Di gia le milizie fiorentine e lucchesi subito dopo l'ingresso si erano affrettate a far ritorno a' loro Comuni. Le spagnole invece condotte a Firenze dal Maliscalco del duca, don Diego della Ratta, stavano la in quel bel paese molto volentieri, mangiando e bevendo, e oziando tutto di, e poco disposte a andare altrove. Frattanto in Pistoia assicuratisi i nuovi rettori che tutti i militi di parte Bianca assoldati al di fuori, incominciando dal capitan degli Uberti, fosser partiti; rimisero dentro i Guelfi Neri usciti, che erano in molto numero, e riformarono la citta d'anziani e d'altri ufficiali, tutti di lor fazione. Avvenuta questa riforma, credendo i Pistoiesi aver pace, e d'esser trattati da' Fiorentini e Lucchesi con equi modi, accadde invece tutto il contrario. Se pote dirsi che Pistoia fu tribolata, fara stupore a narrare che non mai come allora! Il tormento morale superava di troppo il danno materiale che ricevettero, che pur fu gravissimo!

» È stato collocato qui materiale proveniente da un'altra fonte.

(** X12.  Finalized elements are never removed, replaced or reordered:
    whatever is reduced, and however it ends, every collection keeps the
    elements it held, in the same order at the same places, and so does the
    element stack. *)
Theorem collections_only_grow (ext : Collaborators) (text : list attrib) (st : Parser) :
  build_grows st (final_state (yacc_parse ext text st))
  /\ build_grows st (final_state (end_of_input ext text st)).
Proof.
  split.
  - apply (grows_yacc_parse ext text st st (grows_refl st)).
  - apply (grows_end_of_input ext text st st (grows_refl st)).
Qed.

(** *** Errors on record *)

Section HasErrors.

Variable ext : Collaborators.


Lemma has_errors_grows (st st' : Parser) :
  grows st st' ->
  logger st <> [] \/ ci_logger (creation_info st) <> [] ->
  has_errors st'.
Proof.
  intros [[[k Hk] [k' Hk']] _] [H | H]; [left; rewrite Hk | right; left; rewrite Hk'];
    intros Heq; apply app_eq_nil in Heq; tauto.
Qed.

Lemma has_errors_same (st st' : Parser) :
  logger st `prefix_of` logger st' ->
  ci_logger (creation_info st) `prefix_of` ci_logger (creation_info st') ->
  el_class (current_element st') = el_class (current_element st) ->
  el_logger (current_element st) `prefix_of` el_logger (current_element st') ->
  has_errors st -> has_errors st'.
Proof.
  intros [k Hk] [k' Hk'] Hc [k'' Hk''] [H | [H | [H1 H2]]].
  - left. rewrite Hk. intros Heq. apply app_eq_nil in Heq. tauto.
  - right. left. rewrite Hk'. intros Heq. apply app_eq_nil in Heq. tauto.
  - right. right. rewrite Hc, Hk''. split; [exact H1 |].
    intros Heq. apply app_eq_nil in Heq. tauto.
Qed.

La prima cosa che fecero que' rettori fu di partirsi fra loro, Fiorentini e Lucchesi, tutto il contado, e non lasciare alla citta piu d'un miglio d'intorno. Vedemmo gia ne' capitoli della resa essere stati eletti, potesta messer Pazzino de' Pazzi, e capitano Ser Lippo Carratella. Ma come grandissimi per que' tempi erano i loro salari, oltre quelli di molt'altre autorita, fu pero stragrande la imposta, cui ciascun cittadino dove soggiacere. Poi per insulto contro ai patti profferti e posti in iscritto, i Fiorentini da un lato, i Lucchesi dall'altro, fecer disfare le mura della citta, che eran bellissime, e riempire i fossi d'intorno. E spianaron fra gli altri un popolato sobborgo, dal lato di ponente, parallelo alle mura, il qual luogo serbo fino a oggi il nome di _Corso allo spianato_. Oltre che per piu irrisione e piu strazio obbligarono li stessi cittadini all'opera scellerata, e li fecer pagare dal Comune! Ove si fossero rifiutati, v'era minaccia di morte! Cominciaron poi a far disfare tutte le fortezze, le case, i palagi, e le torri de' Bianchi e de' Ghibellini, e durarono piu di due mesi continui. Alcune anche di dette case donarono a chi torno loro piu in grado. E Moroello Malaspina, fra gli altri, ebbe il palazzo di Dino Ammannati, rimpetto alla Chiesa degli Umiliati; e i figli di Moroello ricevettero in dono molte case nel Comune di Agliana. Infine vi fu stanziato un Governo dispotico, e si crudo e tiranno, da far piangere amaramente sulla loro vittoria quelli stessi fuorusciti che invocarono le armi straniere per far ritorno alla patria. I magistrati intendevano piu a guadagnare che a far giustizia, e colui che doveva esser condannato, era assoluto per moneta; e cosi per lo contrario, se la parte era avversa.